Only the lines with the string "exact" are needed; return each of them from the entries below.

Saved entries

* * * *

(** Every row of the table: the body has the shape of its format, and the
    decoder is [rtcm3_decode_obs] of its header reader. *)
Lemma legacy_row_spec read_header body (f : legacy_format) buff msg :
  (forall h, read_header buff h
             = (34 + lf_tow_bits f, spec_obs_header buff (lf_tow_bits f))) ->
  (forall b s, 0 <= b -> b + 130 < 65536 -> legacy_sat_shape f body buff b s) ->
  0 <= lf_sat_bits f <= 130 ->
  (forall b s, 0 <= b -> b + 130 < 65536 -> legacy_sat_shape f body buff b s)
  /\ 0 <= lf_sat_bits f <= 130
  /\ (let r := rtcm3_decode_obs read_header (lf_num f) (lf_max_tow f) body buff msg in
      let n := lf_n_sat f buff in
      fst r = (if negb (rtcm_getbitu buff 0 12 =? lf_num f) then RC_MESSAGE_TYPE_MISMATCH
               else if rtcm_getbitu buff 24 (lf_tow_bits f) >? lf_max_tow f
                    then RC_INVALID_MESSAGE
               else RC_OK)
      /\ Obs.header (snd r) = spec_obs_header buff (lf_tow_bits f)
      /\ length (Obs.sats (snd r)) = length (Obs.sats msg)
      /\ 0 <= n <= 31
      /\ (forall i : nat, n <= Z.of_nat i -> Obs.sats (snd r) !! i = Obs.sats msg !! i)
      /\ (fst r = RC_OK ->
          forall (i : nat) (s0 : Obs.rtcm_sat_data),
            Z.of_nat i < n -> Obs.sats msg !! i = Some s0 ->
            Obs.sats (snd r) !! i = Some (fst (body buff (lf_sat_start f i) s0)))).
Proof.
  intros Hread Hshape Hw. split; [exact Hshape|]. split; [exact Hw|].
  unfold lf_n_sat, lf_sat_start, lf_header_bits.
  apply (rtcm3_decode_obs_spec read_header body (lf_num f) (lf_tow_bits f) (lf_max_tow f)
           (lf_sat_bits f) buff msg Hread).
  - intros b s Hb0 Hb1. exact (proj1 (Hshape b s Hb0 Hb1)).
  - exact Hw.
  - unfold lf_tow_bits. destruct (lf_glo f); lia.
Qed.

* * * *

# TASK ANSWER:
  intros Hread Hshape Hw. split; [exact Hshape|]. split; [exact Hw|].
  - intros b s Hb0 Hb1. exact (proj1 (Hshape b s Hb0 Hb1)).
  - exact Hw.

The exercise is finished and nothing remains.